For the 2015–16 NBL season, Walker played for the Adelaide 36ers. For the 2016 SEABL season, he returned to the Rangers.

After having a pre-season stint with the Brisbane Bullets, Walker joined the Perth Wildcats in September 2016 as an injury replacement for Matthew Knight. On 20 October 2016, after Knight was given the all-clear to return to action, Walker was removed from the active 11-man playing roster. Despite being unable to return to the court for the Wildcats for the remainder of the 2016–17 season, Walker remained a training player, was a member of the championship-winning team, and was named the recipient of the Club Coaches' Award. After playing in the Queensland Basketball League with the Mackay Meteors during the 2017 off-season, Walker re-joined the Wildcats for the 2017–18 season as a full-time player. On 8 December 2017, Walker had 12 points and 16 rebounds in an 88–79 win over the Adelaide 36ers. Twelve of his 16 rebounds were offensive, the most ever recorded in the NBL's 40-minute era.

After a short off-season stint with the Frankston Blues in the SEABL, Walker joined the Cairns Taipans for the 2018–19 NBL season. Following the season, the Taipans cut ties with Walker. In April 2019, Walker joined the Nunawading Spectres of the NBL1 for the 2019 season. He helped the Spectres win the NBL1 championship.

On 2 September 2019, Walker signed with the Sydney Kings for the 2019–20 NBL season.

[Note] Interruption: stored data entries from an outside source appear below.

(** X8.  When each of the ten passes has merged a page, the fetcher stops
    there: it returns without an error, having sent exactly ten requests,
    and the cache is as the tenth pass left it. *)
Theorem ceiling_reached user ck cs tok ts w st w1 :
  tok ≠ "" -> ts ≠ "" ->
  pass 10 user (init user) (connect ck cs tok ts w).2 = Some (st, w1) ->
  exists w',
    fetchMore user ck cs tok ts w = (Val None, w') /\
    heap w' = heap w1 /\
    requests w' = requests w1 /\
    length (requests w') = (length (requests w) + 10)%nat.
Proof.
  intros Ht Hs Hp.
  rewrite fetchMore_eq
    by (by rewrite (len_nonempty _ Ht), (len_nonempty _ Hs)).
  change 10%nat with (10 + 0)%nat at 1.
  rewrite (loop_pass _ _ _ _ _ _ _ Hp). simpl.
  eexists. split; [reflexivity |]. simpl. repeat split.
  rewrite (pass_requests_length _ _ _ _ _ _ Hp).
  destruct (connect_spec ck cs tok ts w) as (cons & sess & ->). done.
Qed.

(** ** Where cached posts come from *)

Lemma built_from_heap user old P w w' :
  heap w' = heap w -> built_from user old P w -> built_from user old P w'.
Proof. intros E. unfold built_from. by rewrite E. Qed.

Lemma merge_built user old P timeline ids w :
  (forall tw t, tw ∈ timeline -> record_of tw t -> P t) ->
  built_from user old P w ->
  built_from user old P (merge user timeline ids w).2.
Proof.
  revert ids w. induction timeline as [|tweet timeline IH]; intros ids w HP;
    simpl; [done |].
  assert (forall tw t, tw ∈ timeline -> record_of tw t -> P t) as HP'.
  { intros tw t Htw. apply HP. by right. }
  case_decide; [by apply IH |].
  intros Hb. destruct (CreatedAtTime tweet) as [t|err] eqn:Et.
  - rewrite run_bind. simpl. apply IH; [done |].
    destruct Hb as (added & Hh & Hall). eexists (added ++ [_]). simpl.
    rewrite history_append, decide_True by done.
    split; [by rewrite Hh, app_assoc |].
    apply Forall_app. split; [done |]. apply Forall_singleton.
    apply (HP tweet); [by left |]. by split.
  - unfold log_Fatalf. rewrite run_bind. simpl.
    apply (built_from_heap user old P w); [apply logged_heap | done].
Qed.
Lemma key_without_fields_witness :
  (∀ f, f ∈ ["user"; "path"] → (∅ : record) !! f = None)
  ∧ key_of (determineSampleRate ["user"; "path"] ∅ 0)
    = Some (strings_Join (replicate (length ["user"; "path"]) "")
              KeySeperatorChar)
  ∧ String.length
      (strings_Join (replicate (length ["user"; "path"]) "")
         KeySeperatorChar)
    = (7 * (length ["user"; "path"] - 1))%nat.
Proof.
  assert (H1 : ∀ f, f ∈ ["user"; "path"] → (∅ : record) !! f = None)
    by (intros f _; apply lookup_empty).
  split; [exact H1|].
  exact (key_without_fields ["user"; "path"] ∅ 0 H1).
Defined.

Lemma key_collides_on_separator_witness :
  sep_at_end_record !! "user" = Some (VString ("x" +:+ KeySeperatorChar))
  ∧ sep_at_end_record !! "path" = Some (VString "y")
  ∧ sep_at_start_record !! "user" = Some (VString "x")
  ∧ sep_at_start_record !! "path" = Some (VString (KeySeperatorChar +:+ "y"))
  ∧ key_of (determineSampleRate ["user"; "path"] sep_at_end_record 0)
    = key_of (determineSampleRate ["user"; "path"] sep_at_start_record 3).
Proof.
  assert (H1 : sep_at_end_record !! "user"
               = Some (VString ("x" +:+ KeySeperatorChar))) by reflexivity.
  assert (H2 : sep_at_end_record !! "path" = Some (VString "y"))
    by reflexivity.
  assert (H3 : sep_at_start_record !! "user" = Some (VString "x"))
    by reflexivity.
  assert (H4 : sep_at_start_record !! "path"
               = Some (VString (KeySeperatorChar +:+ "y"))) by reflexivity.
  split; [exact H1|]. split; [exact H2|]. split; [exact H3|].
  split; [exact H4|].
  exact (key_collides_on_separator "user" "path" "x" "y" sep_at_end_record
           sep_at_start_record 0 3 H1 H2 H3 H4).
Defined.

Lemma key_determines_positions_witness :
  (∀ f, f ∈ ["user"] →
        has_byte separator_lead (key_position user_record f) = false
        ∧ has_byte separator_lead
            (key_position {[ "user" := VString "a" ]} f) = false)
  ∧ key_of (determineSampleRate ["user"] user_record 0)
    = key_of (determineSampleRate ["user"] {[ "user" := VString "a" ]} 3)
  ∧ ∀ f, f ∈ ["user"] →
         key_position user_record f
         = key_position {[ "user" := VString "a" ]} f.
Proof.
  assert (H1 : ∀ f, f ∈ ["user"] →
            has_byte separator_lead (key_position user_record f) = false
            ∧ has_byte separator_lead
                (key_position {[ "user" := VString "a" ]} f) = false).
  { intros f ->%list_elem_of_singleton. split; reflexivity. }
  assert (H2 : key_of (determineSampleRate ["user"] user_record 0)
               = key_of (determineSampleRate ["user"]
                           {[ "user" := VString "a" ]} 3))
    by (vm_compute; reflexivity).
  split; [exact H1|]. split; [exact H2|].
  exact (key_determines_positions ["user"] user_record
           {[ "user" := VString "a" ]} 0 3 H1 H2).
Defined.

Lemma malformed_body_touches_nothing_witness :
  (∀ rawData, rawData ∈ bufio.Scan MaxLineLength (http_body bad_lines) →
              json_Unmarshal rawData = None)
  ∧ Z.of_nat (length (bufio.Scan MaxLineLength (http_body bad_lines))) < 2 ^ 63
  ∧ readNewData ["user"] ["path"] (http_body bad_lines) 5
    = Ok {| status := 200;
            reported_success := 0;
            reported_total :=
              Z.of_nat (length (bufio.Scan MaxLineLength (http_body bad_lines)));
            output :=
              (JsonParsingError <$> bufio.Scan MaxLineLength (http_body bad_lines))
              ++ [Sampled 0
                    (Z.of_nat (length (bufio.Scan MaxLineLength (http_body bad_lines))))];
            after := 5 |}.
Proof.
  assert (H1 : ∀ rawData, rawData ∈ bufio.Scan MaxLineLength (http_body bad_lines) →
                 json_Unmarshal rawData = None).
  { intros rawData Hin. apply list_elem_of_In in Hin. vm_compute in Hin.
    destruct Hin as [<-|[<-|[]]]; reflexivity. }
  assert (H2 : Z.of_nat (length (bufio.Scan MaxLineLength (http_body bad_lines)))
               < 2 ^ 63) by (vm_compute; reflexivity).
  split; [exact H1|]. split; [exact H2|].
  exact (malformed_body_touches_nothing ["user"] ["path"] (http_body bad_lines) 5 H1 H2).
Defined.

Lemma output_accounts_for_lines_witness :
  Z.of_nat (length (bufio.Scan MaxLineLength (http_body ten_lines))) < 2 ^ 63
  ∧ readNewData ["user"] ["path"] (http_body ten_lines) 0
    = Ok {| status := 200; reported_success := 5; reported_total := 10;
            output := [JsonParsingError "oops"; JsonParsingError "{";
                       JsonParsingError "}"; EventSendError line_empty;
                       Sampled 5 10];
            after := 7 |}
  ∧ length (List.filter is_parse_error
              [JsonParsingError "oops"; JsonParsingError "{";
               JsonParsingError "}"; EventSendError line_empty;
               Sampled 5 10])
    = length (List.filter (fun l => negb (is_decodable l))
                (bufio.Scan MaxLineLength (http_body ten_lines))).
Proof.
  assert (H1 : Z.of_nat (length (bufio.Scan MaxLineLength (http_body ten_lines)))
               < 2 ^ 63) by (vm_compute; reflexivity).
  split; [exact H1|]. split; [exact ten_lines_summary|].
  pose proof (output_accounts_for_lines ["user"] ["path"] (http_body ten_lines) 0 _
                H1 ten_lines_summary) as (Hparse & _ & _).
  exact Hparse.
Defined.

End MoreExamples.

Section KeepAllExamples.

#[local] Existing Instance keep_all.
(** * The frame pipeline of video-intelligence: prefetcher, frames, driver

    A shallow embedding of
      - [src/framework/prefetcher.py]   (module [prefetcher], and for the
        lock, [prefetcher.lock]),
      - [src/framework/frames.py]       (module [frames]),
      - [src/demo/robot_frames.py]      (module [robot_frames]),
      - [src/framework/process_frames.py] (modules [driver], [pipeline]),
      - [src/framework/utils.py]        (module [utils]),
      - [src/demo/robot_analysis_function.py] (module
        [robot_analysis_function]),
      - [src/framework/split_video.py]  (module [split_video]),
    followed by the properties of the specification that concern them.

    Python values are modelled as follows: [int] is [Z], a [dict] is a
    [gmap], a [set] is a [gset], a [list] is a [list], [None] inside a JSON
    record is [JNull], and a call that may raise returns an [outcome]. *)

From Stdlib Require Import QArith Ascii.
From stdpp Require Import base gmap sets list strings pretty.

Open Scope Z_scope.

Set Warnings "-clear-no-such-hyp,-register-all".

(** ** Python preliminaries *)

(** The exceptions that the modelled code raises or lets through. *)
Inductive exn :=
  | ValueError (msg : string)
  | IndexError (msg : string)
  | KeyError (msg : string)
  | FileNotFoundError (msg : string)
  | OtherError (msg : string).

(** [str(e)] *)
Definition exn_str (e : exn) : string :=
  match e with
  | ValueError m | IndexError m | KeyError m
  | FileNotFoundError m | OtherError m => m
  end.

Inductive outcome (A : Type) :=
  | Ok (a : A)
  | Raise (e : exn).
Arguments Ok {A} a.
Arguments Raise {A} e.

(** [l[start:stop]] for an integer [start] and [stop]: a negative bound
    counts from the end, and both bounds are clamped to [0 .. len(l)]. *)
Definition slice_bound (len i : Z) : Z :=
  if i <? 0 then Z.max (i + len) 0 else Z.min i len.

Definition py_slice {A : Type} (l : list A) (start stop : Z) : list A :=
  let len := Z.of_nat (length l) in
  let lo := slice_bound len start in
  let hi := slice_bound len stop in
  take (Z.to_nat (hi - lo)) (drop (Z.to_nat lo) l).

(** Remove one occurrence (the first) of [x]. *)
Fixpoint remove_one (x : Z) (l : list Z) : list Z :=
  match l with
  | [] => []
  | y :: l' => if decide (x = y) then l' else y :: remove_one x l'
  end.

(** ** [src/framework/prefetcher.py] *)

Module prefetcher.
Section FramePrefetcher.

(** What the action on a frame returns ([Any] in the source). *)
Context {R : Type}.

(** The dictionary [{"index": index, "result": result}]. *)
Record FrameResult := { index : Z; result : R }.

(** [self.action_fn]: one of the two lambdas of [__init__]. *)
Inductive action_kind := process_frame | update_frame.

(** [concurrent.futures.ThreadPoolExecutor], as far as the prefetcher uses
    it: the pool size and the futures submitted and not yet done, each
    named by the argument of its [_get_frame] call.  Which of the pending
    futures finishes next is not decided here: the pool may start them in
    any order and any of them may be the next to complete. *)
Record ThreadPoolExecutor := { max_workers : Z; pending : list Z }.

(** The constructor of the standard library refuses a pool without
    workers. *)
Definition ThreadPoolExecutor_new (num_workers : Z) : outcome ThreadPoolExecutor :=
  if num_workers <=? 0
  then Raise (ValueError "max_workers must be greater than 0")
  else Ok {| max_workers := num_workers; pending := [] |}.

Walker announced his retirement from the NBL on 1 February 2021.

Walker joined the Illawarra Hawks of the NBL1 East for the 2022 NBL1 season. He returned to the Hawks for the 2023 NBL1 East season.

After a two-year absence, Walker joined the Sutherland Sharks for the 2026 NBL1 East season. He played just under eight minutes during the Sharks' 2026 NBL1 East Grand Final appearance.

==National team career==
In 2014, Walker played for the Australian Boomers in the Sino-Australia Challenge series against China. He played for the Boomers at the 2018 Commonwealth Games and during the 2019 FIBA Basketball World Cup Asian qualifiers.

Walker helped the Australia 3x3 team win silver at the 2023 FIBA 3x3 Asia Cup and then competed at the 2023 FIBA 3x3 World Cup.

==Personal life==
Walker is the son of Robert and Sharyn, and has a sister named Ashleigh.